(* ===== verification/Config.v ===== *)
(** * The configuration ([src/src/config.c], reload of [src/src/mlvpn.c])

    [mlvpn_config] reads the file with [ConfigLib], sets the options from the
    section [general], creates or updates a tunnel for every other section,
    drops the tunnels that are no longer there and installs the filters;
    [mlvpn_config_reload] is the handler of SIGHUP.  The state is the one of
    [Tunnel]; a mandatory value that is missing is the [fatalx] of the source. *)

From Stdlib Require Import Ascii String.
From S2P Require Import Prelude Double CString Timestamp Pkt Buffer Reorder Tunnel Loss Wrr Protocol Tuntap Rtun ConfigLib.

Definition MAXPATHLEN : nat := Z.to_nat 4096.

Section config.
Context `{OS}.

(** ** Reading a value *)

Definition conf_str (config : config_t) (sec type : string) (def : option string) (exit_n : Z) : W (option string) :=
  expect (Fatal type) (_conf_set_str_from_conf config sec type def exit_n).
Definition conf_uint (config : config_t) (sec type : string) (def : Z) : W Z :=
  expect (Fatal type) (_conf_set_uint_from_conf config sec type def 0).

Definition set_opts (f : mlvpn_options_s -> mlvpn_options_s) : W unit :=
  modify (fun w => w <| w_options := f (w_options w) |>).

(** [if (tmp) strlcpy(mlvpn_options.x, tmp, sizeof(mlvpn_options.x))] *)
Definition copy_opt (tmp : option string) (set : string -> mlvpn_options_s -> mlvpn_options_s) (size : nat) : W unit :=
  match tmp with Some s => set_opts (set (strlcpy_s s size)) | None => mret tt end.

(** The same, with [else memset(mlvpn_options.y, 0, ...)]. *)
Definition copy_opt_or (tmp : option string) (set : string -> mlvpn_options_s -> mlvpn_options_s) (size : nat)
    (reset : mlvpn_options_s -> mlvpn_options_s) : W unit :=
  match tmp with Some s => set_opts (set (strlcpy_s s size)) | None => set_opts reset end.

(** ** The section [general] *)

(** The values that later sections use. *)
Record defaults := Defaults {
  df_loss_tolerence : Z;
  df_latency_tolerence : Z;
  df_timeout : Z;
  df_server_mode : bool
}.
Definition defaults0 : defaults := Defaults 100 1000 60 false.

(** The settings of the start. *)
Definition config_start (config : config_t) (sec : string) : W unit :=
  status_command ← conf_str config sec "statuscommand" None 0;
  modify (fun w => w <| w_status_command := status_command |>);;
  tundevname ← conf_str config sec "interface_name" (Some "mlvpn0") 0;
  match tundevname with
  | Some s => set_tuntap (fun tt => tt <| tt_devname := strlcpy_s s MLVPN_IFNAMSIZ |>)
  | None => mret tt
  end;;
  tmp ← conf_str config sec "tuntap" (Some "tun") 0;
  match tmp with
  | Some s => set_tuntap (fun tt => tt <| tt_type :=
      if mystr_eq tmp (Some "tun") then MLVPN_TUNTAPMODE_TUN else MLVPN_TUNTAPMODE_TAP |>)
  | None => mret tt
  end;;
  tmp ← conf_str config sec "control_unix_path" None 0;
  copy_opt tmp (fun s o => o <| o_control_unix_path := s |>) MAXPATHLEN;;
  tmp ← conf_str config sec "control_bind_host" None 0;
  copy_opt tmp (fun s o => o <| o_control_bind_host := s |>) MLVPN_MAXHNAMSTR;;
  tmp ← conf_str config sec "control_bind_port" None 0;
  copy_opt tmp (fun s o => o <| o_control_bind_port := s |>) MLVPN_MAXHNAMSTR.

(** The size of the reorder buffer changes. *)
Definition config_reorder (size : Z) : W unit :=
  old ← gets (fun w => o_reorder_buffer_size (w_options w));
  when (negb (size =? old)) (
    when (negb (size =? 0) && negb (old =? 0)) (modify (fun w => w <| w_reorder := None |>));;
    set_opts (fun o => o <| o_reorder_buffer_size := size |>);;
    when (0 <? size) (set_reorder (Reorder.mlvpn_reorder_create size))).

(** The addresses and routes of the interface. *)
Definition config_addresses (config : config_t) (sec : string) : W unit :=
  tmp ← conf_str config sec "ip4" None 0;
  copy_opt_or tmp (fun s o => o <| o_ip4 := s |>) 24 (fun o => o <| o_ip4_gateway := "" |>);;
  tmp ← conf_str config sec "ip6" None 0;
  copy_opt_or tmp (fun s o => o <| o_ip6 := s |>) 128 (fun o => o <| o_ip4_gateway := "" |>);;
  tmp ← conf_str config sec "ip4_gateway" None 0;
  copy_opt_or tmp (fun s o => o <| o_ip4_gateway := s |>) 16 (fun o => o <| o_ip4_gateway := "" |>);;
  tmp ← conf_str config sec "ip6_gateway" None 0;
  copy_opt_or tmp (fun s o => o <| o_ip6_gateway := s |>) 128 (fun o => o <| o_ip6_gateway := "" |>);;
  tmp ← conf_str config sec "ip4_routes" None 0;
  copy_opt_or tmp (fun s o => o <| o_ip4_routes := s |>) (Z.to_nat 4096) (fun o => o <| o_ip4_routes := "" |>);;
  tmp ← conf_str config sec "ip6_routes" None 0;
  copy_opt_or tmp (fun s o => o <| o_ip6_routes := s |>) (Z.to_nat 8192) (fun o => o <| o_ip6_routes := "" |>);;
  tun_mtu ← conf_uint config sec "mtu" 1432;
  when (negb (tun_mtu =? 0)) (set_opts (fun o => o <| o_mtu := i32 tun_mtu |>)).

Definition config_general (config : config_t) (first_time : bool) (sec : string) (d : defaults) : W defaults :=
  when first_time (config_start config sec);;
  mode ← conf_str config sec "mode" None 1;
  let server_mode := if mystr_eq mode (Some "server") then true else df_server_mode d in
  password ← conf_str config sec "password" None 2;
  match password with
  | Some p => modify (fun w => w <| w_key := crypto_set_password (bytes_of_string p) |>)
  | None => mret tt
  end;;
  cleartext_data ← conf_uint config sec "cleartext_data" 0;
  set_opts (fun o => o <| o_cleartext_data := negb (cleartext_data =? 0) |>);;
  timeout ← conf_uint config sec "timeout" 60;
  let timeout := if timeout <? 2 then 2 else timeout in
  reorder_buffer_size ← conf_uint config sec "reorder_buffer_size" 0;
  config_reorder reorder_buffer_size;;
  loss ← conf_uint config sec "loss_tolerence" 100;
  let loss := if 100 <? loss then 100 else loss in
  latency ← conf_uint config sec "latency_tolerence" 1000;
  let latency := if 1000 <? latency then 1000 else latency in
  config_addresses config sec;;
  mret (Defaults loss latency timeout server_mode).

(** ** A tunnel *)

(** What the section of a tunnel says. *)
Record tunnel_conf := TunnelConf {
  tc_bindaddr : option string;
  tc_bindport : option string;
  tc_bindfib : Z;
  tc_dstaddr : option string;
  tc_dstport : option string;
  tc_bwlimit : Z;
  tc_timeout : Z;
  tc_loss_tolerence : Z;
  tc_latency_tolerence : Z;
  tc_fallback_only : Z
}.

Definition read_tunnel (config : config_t) (sec : string) (d : defaults) : W tunnel_conf :=
  bindaddr ← conf_str config sec "bindhost" None 0;
  bindport ← conf_str config sec "bindport" None (if df_server_mode d then 1 else 0);
  bindfib ← conf_uint config sec "bindfib" 0;
  dstaddr ← conf_str config sec "remotehost" None (if df_server_mode d then 0 else 1);
  dstport ← conf_str config sec "remoteport" None (if df_server_mode d then 0 else 1);
  bwlimit ← conf_uint config sec "bandwidth_upload" 0;
  timeout ← conf_uint config sec "timeout" (df_timeout d);
  let timeout := if timeout <? 2 then 2 else timeout in
  loss ← conf_uint config sec "loss_tolerence" (df_loss_tolerence d);
  let loss := if 100 <? loss then 100 else loss in
  latency ← conf_uint config sec "latency_tolerence" (df_latency_tolerence d);
  let latency := if 1000 <? latency then 1000 else latency in
  fallback_only ← conf_uint config sec "fallback_only" 0;
  when (negb (fallback_only =? 0)) (set_opts (fun o => o <| o_fallback_available := true |>));;
  mret (TunnelConf bindaddr bindport bindfib dstaddr dstport bwlimit timeout loss latency fallback_only).

(** The first tunnel of the list with the name. *)
Fixpoint find_tunnel (name : string) (l : list nat) : W (option nat) :=
  match l with
  | [] => mret None
  | t :: l =>
      tun ← tun_get t;
      if mystr_eq (Some name) (Some (t_name tun)) then mret (Some t) else find_tunnel name l
  end.

(** Whether the ends of the tunnel are not those of the section. *)
Definition ends_changed (tun : mlvpn_tunnel_t) (c : tunnel_conf) : bool :=
  negb (mystr_eq (Some (t_bindaddr tun)) (tc_bindaddr c)) ||
  negb (mystr_eq (Some (t_bindport tun)) (tc_bindport c)) ||
  negb (t_bindfib tun =? tc_bindfib c) ||
  negb (mystr_eq (Some (t_destaddr tun)) (tc_dstaddr c)) ||
  negb (mystr_eq (Some (t_destport tun)) (tc_dstport c)).

(** The assignments to an existing tunnel. *)
Definition reconfigured (c : tunnel_conf) (tun : mlvpn_tunnel_t) : mlvpn_tunnel_t :=
  let cpy (s : option string) (old : string) n := match s with Some s => strlcpy_s s n | None => old end in
  tun <| t_bindaddr := cpy (tc_bindaddr c) (t_bindaddr tun) MLVPN_MAXHNAMSTR |>
      <| t_bindport := cpy (tc_bindport c) (t_bindport tun) MLVPN_MAXPORTSTR |>
      <| t_bindfib := tc_bindfib c |>
      <| t_destaddr := cpy (tc_dstaddr c) (t_destaddr tun) MLVPN_MAXHNAMSTR |>
      <| t_destport := cpy (tc_dstport c) (t_destport tun) MLVPN_MAXPORTSTR |>
      <| t_fallback_only := i32 (tc_fallback_only c) |>
      <| t_bandwidth := tc_bwlimit c |>
      <| t_loss_tolerence := tc_loss_tolerence c |>
      <| t_latency_tolerence := tc_latency_tolerence c |>.

Definition update_tunnel (t : nat) (c : tunnel_conf) : W unit :=
  tun ← tun_get t;
  when (ends_changed tun c) (mlvpn_rtun_status_down t);;
  tun_upd t (reconfigured c).

Definition config_tunnel (config : config_t) (sec : string) (d : defaults) : W unit :=
  c ← read_tunnel config sec d;
  rtuns ← gets w_rtuns;
  found ← find_tunnel sec rtuns;
  match found with
  | Some t => update_tunnel t c
  | None =>
      mlvpn_rtun_new sec (tc_bindaddr c) (tc_bindport c) (tc_bindfib c) (tc_dstaddr c) (tc_dstport c)
        (df_server_mode d) (tc_timeout c) (i32 (tc_fallback_only c)) (tc_bwlimit c)
        (tc_loss_tolerence c) (tc_latency_tolerence c);;
      mret tt
  end.

(** ** The loops *)

(** [strncmp(section, "filters", 7) == 0] *)
Definition is_filters (sec : string) : bool := String.prefix "filters" sec.

(** The body of the first loop, on [lastSection] and the defaults. *)
Definition config_node_step (config : config_t) (first_time : bool) (st : option string * defaults)
    (work : config_node) : W (option string * defaults) :=
  let '(lastSection, d) := st in
  match section work with
  | Some sec =>
      if mystr_eq (Some sec) lastSection then mret st
      else if mystr_eq (Some sec) (Some "general") then
        d ← config_general config first_time sec d; mret (Some sec, d)
      else if negb (is_filters sec) then
        config_tunnel config sec d;; mret (Some sec, d)
      else mret (Some sec, d)
  | None => mret st
  end.

Fixpoint config_nodes (config : config_t) (first_time : bool) (work : config_t) (st : option string * defaults) :
    W (option string * defaults) :=
  match work with
  | [] => mret st
  | n :: work => st ← config_node_step config first_time st n; config_nodes config first_time work st
  end.

(** Whether a section of the file has the name of the tunnel. *)
Definition found_in_config (config : config_t) (name : string) : bool :=
  existsb (fun n => negb (bool_decide (conf n = None)) && mystr_eq (section n) (Some name)) config.

Definition drop_missing (config : config_t) (t : nat) : W unit :=
  tun ← tun_get t;
  when (negb (found_in_config config (t_name tun))) (mlvpn_rtun_drop t).

(** The inner loop over the tunnels for a filter. *)
Fixpoint filter_tunnels (filter : nat) (name : string) (l : list nat) : W unit :=
  match l with
  | [] => mret tt
  | t :: l =>
      tun ← tun_get t;
      if bool_decide (name = t_name tun) then
        r ← mlvpn_filters_add filter t;
        if negb (r =? 0) then filter_tunnels filter name l else mret tt
      else filter_tunnels filter name l
  end.

Definition config_filter (work : config_node) : W unit :=
  match section work with
  | Some sec =>
      when (is_filters sec) (
        c ← expect (BadAccess "work->conf") (conf work);
        match os_pcap_compile (val c) with
        | None => mret tt
        | Some filter => rtuns ← gets w_rtuns; filter_tunnels filter (var c) rtuns
        end)
  | None => mret tt
  end.

(** [content] and [read_error] are what reading the descriptor gives. *)
Definition mlvpn_config (content : list ascii) (read_error first_time : bool) : W Z :=
  set_opts (fun o => o <| o_fallback_available := false |>);;
  modify (fun w => w <| w_filters := [] |>);;
  config ← expect (BadAccess "line") (_conf_parseConfig content read_error);
  match config with
  | None => mret 1
  | Some config =>
      config_nodes config first_time config (None, defaults0);;
      when (negb first_time) (rtuns ← gets w_rtuns; for_each rtuns (drop_missing config));;
      for_each config config_filter;;
      status_command ← gets w_status_command;
      match status_command with
      | Some path => when first_time (emit (InitScript path))
      | None => mret tt
      end;;
      mret 0
  end.

(** [fd] is the descriptor [priv_open_config] gives, with its content. *)
Definition mlvpn_config_reload (fd : Z) (content : list ascii) (read_error : bool) : W unit :=
  when (0 <? fd) (
    r ← mlvpn_config content read_error false;
    when (r =? 0) (
      now ← ask os_time;
      modify (fun w => w <| w_status := (w_status w) <| s_last_reload := now |> |>);;
      mlvpn_rtun_recalc_weight)).
End config.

**BRIEF:**
Once you reach the line with "Fixpoint find_tunnel (name" in the data above, copy it and every line after it exactly, up to and including the line with "<| t_bandwidth := tc_bwlimit c |>".

**RESULT OF THIS TASK:**
Fixpoint find_tunnel (name : string) (l : list nat) : W (option nat) :=
  match l with
  | [] => mret None
  | t :: l =>
      tun ← tun_get t;
      if mystr_eq (Some name) (Some (t_name tun)) then mret (Some t) else find_tunnel name l
  end.

(** Whether the ends of the tunnel are not those of the section. *)
Definition ends_changed (tun : mlvpn_tunnel_t) (c : tunnel_conf) : bool :=
  negb (mystr_eq (Some (t_bindaddr tun)) (tc_bindaddr c)) ||
  negb (mystr_eq (Some (t_bindport tun)) (tc_bindport c)) ||
  negb (t_bindfib tun =? tc_bindfib c) ||
  negb (mystr_eq (Some (t_destaddr tun)) (tc_dstaddr c)) ||
  negb (mystr_eq (Some (t_destport tun)) (tc_dstport c)).

(** The assignments to an existing tunnel. *)
Definition reconfigured (c : tunnel_conf) (tun : mlvpn_tunnel_t) : mlvpn_tunnel_t :=
  let cpy (s : option string) (old : string) n := match s with Some s => strlcpy_s s n | None => old end in
  tun <| t_bindaddr := cpy (tc_bindaddr c) (t_bindaddr tun) MLVPN_MAXHNAMSTR |>
      <| t_bindport := cpy (tc_bindport c) (t_bindport tun) MLVPN_MAXPORTSTR |>
      <| t_bindfib := tc_bindfib c |>
      <| t_destaddr := cpy (tc_dstaddr c) (t_destaddr tun) MLVPN_MAXHNAMSTR |>
      <| t_destport := cpy (tc_dstport c) (t_destport tun) MLVPN_MAXPORTSTR |>
      <| t_fallback_only := i32 (tc_fallback_only c) |>
      <| t_bandwidth := tc_bwlimit c |>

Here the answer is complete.